WHAT THE EXERCISE ASKS ▸ In full and word for word, give the records again.
=======
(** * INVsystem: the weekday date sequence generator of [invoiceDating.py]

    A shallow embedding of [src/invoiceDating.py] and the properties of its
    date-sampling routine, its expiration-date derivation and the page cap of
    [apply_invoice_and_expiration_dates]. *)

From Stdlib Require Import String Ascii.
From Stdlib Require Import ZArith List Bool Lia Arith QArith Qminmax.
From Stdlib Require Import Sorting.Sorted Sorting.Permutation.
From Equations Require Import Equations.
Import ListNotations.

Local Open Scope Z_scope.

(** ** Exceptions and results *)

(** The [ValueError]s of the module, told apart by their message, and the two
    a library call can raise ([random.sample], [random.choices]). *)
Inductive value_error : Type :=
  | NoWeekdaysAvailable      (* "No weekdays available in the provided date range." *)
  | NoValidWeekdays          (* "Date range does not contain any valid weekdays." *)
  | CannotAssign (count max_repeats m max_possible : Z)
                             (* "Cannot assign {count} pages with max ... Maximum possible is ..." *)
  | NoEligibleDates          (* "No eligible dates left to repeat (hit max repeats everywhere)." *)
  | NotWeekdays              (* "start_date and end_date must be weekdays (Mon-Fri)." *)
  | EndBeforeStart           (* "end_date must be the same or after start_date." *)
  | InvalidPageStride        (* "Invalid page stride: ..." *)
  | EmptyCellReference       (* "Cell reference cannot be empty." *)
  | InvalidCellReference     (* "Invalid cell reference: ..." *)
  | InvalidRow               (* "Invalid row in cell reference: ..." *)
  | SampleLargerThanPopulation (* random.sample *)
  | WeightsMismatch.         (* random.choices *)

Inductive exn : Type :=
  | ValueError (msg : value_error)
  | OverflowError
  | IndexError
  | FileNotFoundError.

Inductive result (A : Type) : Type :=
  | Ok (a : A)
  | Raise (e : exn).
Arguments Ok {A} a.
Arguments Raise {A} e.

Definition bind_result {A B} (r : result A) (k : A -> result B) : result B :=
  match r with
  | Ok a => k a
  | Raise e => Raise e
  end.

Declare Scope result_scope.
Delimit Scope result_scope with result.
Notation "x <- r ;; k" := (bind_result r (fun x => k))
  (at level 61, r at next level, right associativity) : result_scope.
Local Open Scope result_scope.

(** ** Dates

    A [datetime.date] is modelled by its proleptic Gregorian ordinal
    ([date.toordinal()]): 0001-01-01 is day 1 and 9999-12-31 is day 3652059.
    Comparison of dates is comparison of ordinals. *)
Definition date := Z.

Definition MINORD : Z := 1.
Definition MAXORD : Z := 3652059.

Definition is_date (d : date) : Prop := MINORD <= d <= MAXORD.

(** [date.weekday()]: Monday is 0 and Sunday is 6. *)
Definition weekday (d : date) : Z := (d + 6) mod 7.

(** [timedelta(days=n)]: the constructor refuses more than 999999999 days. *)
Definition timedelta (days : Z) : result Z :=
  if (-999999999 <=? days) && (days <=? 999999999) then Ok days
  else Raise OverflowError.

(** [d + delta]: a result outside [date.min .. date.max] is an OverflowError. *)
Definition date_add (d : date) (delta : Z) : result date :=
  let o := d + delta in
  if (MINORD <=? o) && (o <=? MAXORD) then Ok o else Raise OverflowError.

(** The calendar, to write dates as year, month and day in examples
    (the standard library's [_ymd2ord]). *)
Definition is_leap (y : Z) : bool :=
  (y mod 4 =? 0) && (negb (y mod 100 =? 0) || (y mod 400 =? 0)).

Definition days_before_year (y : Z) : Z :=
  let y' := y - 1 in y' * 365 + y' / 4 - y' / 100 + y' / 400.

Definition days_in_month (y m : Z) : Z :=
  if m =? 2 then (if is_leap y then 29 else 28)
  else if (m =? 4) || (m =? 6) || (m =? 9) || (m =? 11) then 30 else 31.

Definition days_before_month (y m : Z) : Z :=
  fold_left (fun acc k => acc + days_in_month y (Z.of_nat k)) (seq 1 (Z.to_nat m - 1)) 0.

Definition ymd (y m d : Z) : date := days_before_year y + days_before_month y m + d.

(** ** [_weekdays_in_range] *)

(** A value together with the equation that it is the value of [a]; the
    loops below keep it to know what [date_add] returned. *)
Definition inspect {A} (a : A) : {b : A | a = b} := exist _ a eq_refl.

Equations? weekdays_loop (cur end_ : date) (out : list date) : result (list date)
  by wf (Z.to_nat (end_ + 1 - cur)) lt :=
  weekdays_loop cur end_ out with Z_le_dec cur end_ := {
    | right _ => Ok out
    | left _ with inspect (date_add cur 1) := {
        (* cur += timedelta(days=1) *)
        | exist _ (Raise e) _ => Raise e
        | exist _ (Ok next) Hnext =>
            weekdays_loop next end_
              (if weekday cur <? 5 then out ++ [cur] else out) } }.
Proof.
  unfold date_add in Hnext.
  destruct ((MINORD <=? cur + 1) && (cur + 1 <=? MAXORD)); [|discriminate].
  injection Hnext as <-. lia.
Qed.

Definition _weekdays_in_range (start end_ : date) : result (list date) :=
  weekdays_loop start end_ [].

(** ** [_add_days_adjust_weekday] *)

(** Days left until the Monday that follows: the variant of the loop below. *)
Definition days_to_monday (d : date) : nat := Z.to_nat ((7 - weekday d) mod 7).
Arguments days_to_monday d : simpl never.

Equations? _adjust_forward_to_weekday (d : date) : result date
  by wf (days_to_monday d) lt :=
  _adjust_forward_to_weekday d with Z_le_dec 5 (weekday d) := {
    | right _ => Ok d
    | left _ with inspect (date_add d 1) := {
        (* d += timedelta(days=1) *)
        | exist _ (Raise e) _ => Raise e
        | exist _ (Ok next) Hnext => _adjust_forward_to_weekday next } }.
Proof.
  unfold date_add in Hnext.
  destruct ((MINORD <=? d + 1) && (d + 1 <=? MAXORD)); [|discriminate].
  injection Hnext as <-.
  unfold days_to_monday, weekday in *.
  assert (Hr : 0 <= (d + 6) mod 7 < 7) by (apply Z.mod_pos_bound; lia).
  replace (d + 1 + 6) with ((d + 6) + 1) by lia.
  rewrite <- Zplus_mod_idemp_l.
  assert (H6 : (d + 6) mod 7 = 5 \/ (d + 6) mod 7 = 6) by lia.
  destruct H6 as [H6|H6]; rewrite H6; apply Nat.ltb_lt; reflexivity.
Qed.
=======
ANSWER SECTION ▸
(** * INVsystem: the weekday date sequence generator of [invoiceDating.py]

    A shallow embedding of [src/invoiceDating.py] and the properties of its
    date-sampling routine, its expiration-date derivation and the page cap of
    [apply_invoice_and_expiration_dates]. *)

From Stdlib Require Import String Ascii.
From Stdlib Require Import ZArith List Bool Lia Arith QArith Qminmax.
From Stdlib Require Import Sorting.Sorted Sorting.Permutation.
From Equations Require Import Equations.
Import ListNotations.

Local Open Scope Z_scope.

(** ** Exceptions and results *)

(** The [ValueError]s of the module, told apart by their message, and the two
    a library call can raise ([random.sample], [random.choices]). *)
Inductive value_error : Type :=
  | NoWeekdaysAvailable      (* "No weekdays available in the provided date range." *)
  | NoValidWeekdays          (* "Date range does not contain any valid weekdays." *)
  | CannotAssign (count max_repeats m max_possible : Z)
                             (* "Cannot assign {count} pages with max ... Maximum possible is ..." *)
  | NoEligibleDates          (* "No eligible dates left to repeat (hit max repeats everywhere)." *)
  | NotWeekdays              (* "start_date and end_date must be weekdays (Mon-Fri)." *)
  | EndBeforeStart           (* "end_date must be the same or after start_date." *)
  | InvalidPageStride        (* "Invalid page stride: ..." *)
  | EmptyCellReference       (* "Cell reference cannot be empty." *)
  | InvalidCellReference     (* "Invalid cell reference: ..." *)
  | InvalidRow               (* "Invalid row in cell reference: ..." *)
  | SampleLargerThanPopulation (* random.sample *)
  | WeightsMismatch.         (* random.choices *)

Inductive exn : Type :=
  | ValueError (msg : value_error)
  | OverflowError
  | IndexError
  | FileNotFoundError.

Inductive result (A : Type) : Type :=
  | Ok (a : A)
  | Raise (e : exn).
Arguments Ok {A} a.
Arguments Raise {A} e.

Definition bind_result {A B} (r : result A) (k : A -> result B) : result B :=
  match r with
  | Ok a => k a
  | Raise e => Raise e
  end.

Declare Scope result_scope.
Delimit Scope result_scope with result.
Notation "x <- r ;; k" := (bind_result r (fun x => k))
  (at level 61, r at next level, right associativity) : result_scope.
Local Open Scope result_scope.

(** ** Dates

    A [datetime.date] is modelled by its proleptic Gregorian ordinal
    ([date.toordinal()]): 0001-01-01 is day 1 and 9999-12-31 is day 3652059.
    Comparison of dates is comparison of ordinals. *)
Definition date := Z.

Definition MINORD : Z := 1.
Definition MAXORD : Z := 3652059.

Definition is_date (d : date) : Prop := MINORD <= d <= MAXORD.

(** [date.weekday()]: Monday is 0 and Sunday is 6. *)
Definition weekday (d : date) : Z := (d + 6) mod 7.

(** [timedelta(days=n)]: the constructor refuses more than 999999999 days. *)
Definition timedelta (days : Z) : result Z :=
  if (-999999999 <=? days) && (days <=? 999999999) then Ok days
  else Raise OverflowError.

(** [d + delta]: a result outside [date.min .. date.max] is an OverflowError. *)
Definition date_add (d : date) (delta : Z) : result date :=
  let o := d + delta in
  if (MINORD <=? o) && (o <=? MAXORD) then Ok o else Raise OverflowError.

(** The calendar, to write dates as year, month and day in examples
    (the standard library's [_ymd2ord]). *)
Definition is_leap (y : Z) : bool :=
  (y mod 4 =? 0) && (negb (y mod 100 =? 0) || (y mod 400 =? 0)).

Definition days_before_year (y : Z) : Z :=
  let y' := y - 1 in y' * 365 + y' / 4 - y' / 100 + y' / 400.

Definition days_in_month (y m : Z) : Z :=
  if m =? 2 then (if is_leap y then 29 else 28)
  else if (m =? 4) || (m =? 6) || (m =? 9) || (m =? 11) then 30 else 31.

Definition days_before_month (y m : Z) : Z :=
  fold_left (fun acc k => acc + days_in_month y (Z.of_nat k)) (seq 1 (Z.to_nat m - 1)) 0.

Definition ymd (y m d : Z) : date := days_before_year y + days_before_month y m + d.

(** ** [_weekdays_in_range] *)

(** A value together with the equation that it is the value of [a]; the
    loops below keep it to know what [date_add] returned. *)
Definition inspect {A} (a : A) : {b : A | a = b} := exist _ a eq_refl.

Equations? weekdays_loop (cur end_ : date) (out : list date) : result (list date)
  by wf (Z.to_nat (end_ + 1 - cur)) lt :=
  weekdays_loop cur end_ out with Z_le_dec cur end_ := {
    | right _ => Ok out
    | left _ with inspect (date_add cur 1) := {
        (* cur += timedelta(days=1) *)
        | exist _ (Raise e) _ => Raise e
        | exist _ (Ok next) Hnext =>
            weekdays_loop next end_
              (if weekday cur <? 5 then out ++ [cur] else out) } }.
Proof.
  unfold date_add in Hnext.
  destruct ((MINORD <=? cur + 1) && (cur + 1 <=? MAXORD)); [|discriminate].
  injection Hnext as <-. lia.
Qed.

Definition _weekdays_in_range (start end_ : date) : result (list date) :=
  weekdays_loop start end_ [].

(** ** [_add_days_adjust_weekday] *)

(** Days left until the Monday that follows: the variant of the loop below. *)
Definition days_to_monday (d : date) : nat := Z.to_nat ((7 - weekday d) mod 7).
Arguments days_to_monday d : simpl never.

Equations? _adjust_forward_to_weekday (d : date) : result date
  by wf (days_to_monday d) lt :=
  _adjust_forward_to_weekday d with Z_le_dec 5 (weekday d) := {
    | right _ => Ok d
    | left _ with inspect (date_add d 1) := {
        (* d += timedelta(days=1) *)
        | exist _ (Raise e) _ => Raise e
        | exist _ (Ok next) Hnext => _adjust_forward_to_weekday next } }.
Proof.
  unfold date_add in Hnext.
  destruct ((MINORD <=? d + 1) && (d + 1 <=? MAXORD)); [|discriminate].
  injection Hnext as <-.
  unfold days_to_monday, weekday in *.
  assert (Hr : 0 <= (d + 6) mod 7 < 7) by (apply Z.mod_pos_bound; lia).
  replace (d + 1 + 6) with ((d + 6) + 1) by lia.
  rewrite <- Zplus_mod_idemp_l.
  assert (H6 : (d + 6) mod 7 = 5 \/ (d + 6) mod 7 = 6) by lia.
  destruct H6 as [H6|H6]; rewrite H6; apply Nat.ltb_lt; reflexivity.
Qed.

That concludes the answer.